SD Card caps at 2 GB and uses the FAT12/16 file system; SDHC (Secure Digital High Capacity) spans 4–32 GB and runs on FAT32. The tiny logo—plain “SD” versus “SDHC”—is the only visual hint that two cards with identical dimensions are technically different generations.

People grab whichever card looks right in the shop, then panic when a 64 GB drone or dash-cam refuses to read their “new” 2 GB relic. The same slot swallows both, so the mix-up feels like a scam—until footage stops recording mid-road-trip and memories vanish.

Key Differences

Capacity ceiling: SD 2 GB vs SDHC 32 GB. File system: FAT16 vs FAT32. Speed class: SD tops at 25 MB/s; SDHC starts at Class 2 and climbs to UHS-I. Compatibility: SDHC slots accept SD, but SD readers choke on SDHC. Price: a 32 GB SDHC now costs less than an old 1 GB SD.

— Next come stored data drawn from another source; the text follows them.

(* ===== verification/Grant.v ===== *)
(** Grants: [wire/grant.go]. *)

From S2P Require Import Prelude GoBytes Cursor Crypto Toy Span.

Definition LenGrantID : Z := 16.
Definition LenIntentID : Z := 16.
Definition LenActionDigest : Z := 32.

Record Grant : Type := mk_Grant {
  g_Version : byte;
  g_GrantID : bytes;
  g_IntentID : bytes;
  g_Approver : bytes;
  g_Subject : bytes;
  g_Executor : bytes;
  g_ResourceID : bytes;
  g_ActionDigest : bytes;
  g_NotAfter : Z;
  g_TBS : bytes;
  g_Sig : bytes;
}.

Record GrantFields : Type := mk_GrantFields {
  gf_Version : byte;
  gf_GrantID : bytes;
  gf_IntentID : bytes;
  gf_Approver : bytes;
  gf_Subject : bytes;
  gf_Executor : bytes;
  gf_ResourceID : bytes;
  gf_ActionDigest : bytes;
  gf_NotAfter : Z;
}.

(** What Go's array types and [uint64] guarantee. *)
Record GrantFields_wf (f : GrantFields) : Prop := {
  wf_GrantID : len (gf_GrantID f) = LenGrantID;
  wf_IntentID : len (gf_IntentID f) = LenIntentID;
  wf_Approver : len (gf_Approver f) = LenPubkey;
  wf_Subject : len (gf_Subject f) = LenPubkey;
  wf_GrantExecutor : len (gf_Executor f) = LenPubkey;
  wf_ActionDigest : len (gf_ActionDigest f) = LenActionDigest;
  wf_GrantNotAfter : in_u64 (gf_NotAfter f);
}.

Definition ParseGrant (buf : bytes) : res Grant :=
  cur.run (
    version ← cur.u8;
    grantID ← cur.take LenGrantID;
    intentID ← cur.take LenIntentID;
    approver ← cur.take LenPubkey;
    subject ← cur.take LenPubkey;
    executor ← cur.take LenPubkey;
    resourceID ← cur.field16 MaxResource;
    actionDigest ← cur.take LenActionDigest;
    notAfter ← cur.u64be;
    tbs ← slice_from 0;
    sig ← cur.take LenSig;
    cur.at_end;;
    mret (mk_Grant version grantID intentID approver subject executor resourceID
            actionDigest notAfter tbs sig)) buf.

Definition EncodeGrantTBS (f : GrantFields) : res bytes :=
  fail_if (len (gf_ResourceID f) >? MaxResource) ErrFieldBounds;;
  let out := [gf_Version f] in
  let out := out ++ gf_GrantID f in
  let out := out ++ gf_IntentID f in
  let out := out ++ gf_Approver f in
  let out := out ++ gf_Subject f in
  let out := out ++ gf_Executor f in
  let out := AppendUint16 out (u16 (len (gf_ResourceID f))) in
  let out := out ++ gf_ResourceID f in
  let out := out ++ gf_ActionDigest f in
  let out := AppendUint64 out (gf_NotAfter f) in
  mret out.

Definition grant_of (f : GrantFields) (tbs sig : bytes) : Grant :=
  mk_Grant (gf_Version f) (gf_GrantID f) (gf_IntentID f) (gf_Approver f) (gf_Subject f)
    (gf_Executor f) (gf_ResourceID f) (gf_ActionDigest f) (gf_NotAfter f) tbs sig.

Definition grant_format (g : Grant) (b : bytes) : Prop :=
  ∃ f tbs sig, GrantFields_wf f ∧ EncodeGrantTBS f = Ok tbs ∧ len sig = LenSig ∧
    g = grant_of f tbs sig ∧ b = tbs ++ sig.

Lemma EncodeGrantTBS_Ok f tbs :
  EncodeGrantTBS f = Ok tbs ↔
  len (gf_ResourceID f) ≤ MaxResource ∧
  tbs = [gf_Version f] ++ gf_GrantID f ++ gf_IntentID f ++ gf_Approver f ++ gf_Subject f ++
        gf_Executor f ++ be 2 (len (gf_ResourceID f)) ++ gf_ResourceID f ++
        gf_ActionDigest f ++ be 8 (gf_NotAfter f).
Proof.
  unfold EncodeGrantTBS, AppendUint16, AppendUint64.
  rewrite fail_if_bind_Ok, gtb_false.
  assert (len (gf_ResourceID f) ≤ MaxResource →
          u16 (len (gf_ResourceID f)) = len (gf_ResourceID f)) as Hu.
  { intros. apply Z.mod_small. unfold MaxResource in *. lia. }
  rewrite <- ?(assoc_L (++)). cbn [app]. split.
  - intros (Hb & [= <-]). by rewrite Hu.
  - intros [Hb ->]. by rewrite Hu.
Qed.

#[global] Instance ParseGrant_codec : Codec ParseGrant grant_format.
Proof.
  apply Codec_run. eapply Accepts_iff; cycle 1.
  - reads.
  - intros g b. cbv beta. split.
    + intros H. unpack. subst.
      match goal with
      | |- grant_format (mk_Grant ?v ?gi ?ii ?a ?s ?e ?r ?d ?n ?t ?sg) _ =>
          exists (mk_GrantFields v gi ii a s e r d n), t, sg
      end.
      rewrite EncodeGrantTBS_Ok. cbn. split; [by split|].
      split; [split; [done|app_eq]|]. split; [done|]. split; [done|app_eq].
    + intros (f & tbs & sig & [] & [Hr ->]%EncodeGrantTBS_Ok & Hs & -> & ->).
      unfold grant_of. repack.
      all: lazymatch goal with |- mk_Grant _ _ _ _ _ _ _ _ _ _ _ = _ => f_equal | _ => idtac end.
      all: try reflexivity. all: try eassumption. all: app_eq.
Qed.

(** [ParseGrant] accepts exactly what [EncodeGrantTBS] writes for some
    fields followed by a 64-byte signature, and returns those fields, the
    signed bytes and the signature. *)
Lemma ParseGrant_exact buf g :
  ParseGrant buf = Ok g ↔
  ∃ f tbs sig, GrantFields_wf f ∧ EncodeGrantTBS f = Ok tbs ∧ len sig = LenSig ∧
    g = grant_of f tbs sig ∧ buf = tbs ++ sig.
Proof. exact (codec_exact (F := grant_format) buf g). Qed.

Which One Should You Choose?

Buy SD only for vintage cameras or old GPS units. For phones, drones, or handheld consoles, grab SDHC 32 GB Class 10—cheap, stable, and supported. Future-proof? Skip both and jump straight to SDXC 64 GB+ if your device can handle exFAT.

Can I reformat an SDHC card to work in an old SD-only reader?

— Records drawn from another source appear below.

Lemma VerifyGrant_authorized g ctx approver subject pending :
  context_wf ctx approver subject pending →
  VerifyGrant g ctx = Ok tt ↔ grant_authorized g ctx approver subject pending.
Proof.
  intros Hctx. rewrite (VerifyGrant_checks g ctx _ _ _ Hctx).
  destruct Hctx as (_ & _ & _ & [ba Hba%ParseCert_scopes_wf] & [bs Hbs%ParseCert_scopes_wf]).
  rewrite first_failure_Ok. unfold grant_checks. rewrite !Forall_cons, Forall_nil; cbn [fst].
  rewrite !bool_decide_eq_true, !is_Ok_unit, !ValidateCert_Ok, !negb_true_iff.
  rewrite !scope_check_true, checkExpiry_Ok by done.
  split.
  - intros H. destruct_and! H. split; first [done|congruence|lia].
  - intros []. split_and!; first [done|congruence|lia].
Qed.

(** [C1] [VerifyGrant] authorizes a grant exactly when it is of version 2,
    arrived in a grant envelope of its approver, is signed by the approver, the
    approver and the subject hold trusted certificates valid now, of the
    approver and agent roles, for the grant's keys, not revoked and (from version
    3) with a scope over the resource, the executor is this one, the pending intent
    has the grant's subject, id, resource and (by hash) action, and the expiry
    conditions hold. *)
Theorem VerifyGrant_spec g ctx approver subject pending :
  context_wf ctx approver subject pending →
  VerifyGrant g ctx = Ok tt ↔ grant_authorized g ctx approver subject pending.
Proof. apply VerifyGrant_authorized. Qed.

End GrantChain.

(** * Witnesses *)

Definition example_resource : bytes := s2b "bol:org/app/deploy.log".
Definition example_action : bytes := s2b "apt-get install -y sqlite3".

Definition example_grant_fields : GrantFields :=
  mk_GrantFields x02 (replicate 16 x20) (replicate 16 x0f) (example_pub 6) (example_pub 5)
    (example_pub 7) example_resource (toy.sum256 example_action) 1700000060000.

Definition example_grant : Grant :=
  match EncodeGrantTBS example_grant_fields with
  | Ok tbs => grant_of example_grant_fields tbs
                (toy.sign (example_priv 6) (DomainGrant :: tbs))
  | _ => grant_of example_grant_fields [] []
  end.

Definition example_pending : PendingIntent :=
  mk_PendingIntent (replicate 16 x0f) (example_pub 5) example_resource example_action.

Definition example_context : GrantContext :=
  mk_GrantContext BodyGrant (example_pub 6) (example_pub 7) example_trusted
    (Some (example_cert RoleApprover 6)) (Some (example_cert RoleAgent 5))
    (Some example_pending) 1700000030000 1700000030000 3600 300 None.

Lemma example_context_wf :
  context_wf example_context (example_cert RoleApprover 6) (example_cert RoleAgent 5)
    example_pending.
Proof.
  split_and!; [done..| |].
  - exists (example_cert_bytes RoleApprover 6). vm_compute; reflexivity.
  - exists (example_cert_bytes RoleAgent 5). vm_compute; reflexivity.
Qed.

Lemma scopeCoversResource_spec_witness :
  let cert := example_cert RoleApprover 6 in
  scopeCoversResource cert example_resource = Ok true ∧
  ∃ b, scopeCoversResource cert example_resource = Ok b ∧
    ((b = true) ↔
      ∃ p, p ≠ [] ∧ (p = example_resource ∨ ∃ s, example_resource = p ++ s2b "/" ++ s) ∧
           take 8 (Blake2s256 p) ∈ scope_ids cert).
Proof.
  intros cert. split; [vm_compute; reflexivity|].
  apply (scopeCoversResource_spec (example_cert_bytes RoleApprover 6)).
  vm_compute; reflexivity.
Defined.

Lemma checkExpiry_spec_witness :
  let ok := 1700000030000 < 1700000060000 ∧ 1700000060000 ≤ 1700000030000 + 3600 * 1000 ∧
            1700000030000 ≤ 1700000030000 + 300 * 1000 in
  let r := checkExpiry 1700000060000 1700000030000 1700000030000 3600 300 in
  (r = Ok tt → ok) ∧
  (in_u64 (1700000030000 + 3600 * 1000) → in_u64 (1700000030000 + 300 * 1000) →
     ok → r = Ok tt) ∧
  (r = Ok tt ∨ r = Err ErrExpired).
Proof. apply (checkExpiry_spec 1700000060000); lia. Defined.

Lemma VerifyGrant_first_failure_witness :
  VerifyGrant example_grant example_context =
    first_failure (grant_checks example_grant example_context
      (example_cert RoleApprover 6) (example_cert RoleAgent 5) example_pending) ∧
  VerifyGrant example_grant example_context ≠ Panic.
Proof. apply VerifyGrant_first_failure. exact example_context_wf. Defined.

Lemma VerifyGrant_spec_witness :
  VerifyGrant example_grant example_context = Ok tt ∧
  (VerifyGrant example_grant example_context = Ok tt ↔
    grant_authorized example_grant example_context (example_cert RoleApprover 6)
      (example_cert RoleAgent 5) example_pending).
Proof.
  split; [vm_compute; reflexivity|]. apply VerifyGrant_spec. exact example_context_wf.
Defined.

No. The hardware controller in SD readers can’t address beyond 2 GB, regardless of formatting tricks.

Does SDHC speed matter for photos?

Yes. A Class 10 SDHC clears camera buffers faster, letting you shoot RAW bursts without stutter.

Is SDHC the same as microSDHC?

Exactly the same spec—just smaller. Use an adapter and your microSDHC becomes a full-size SDHC.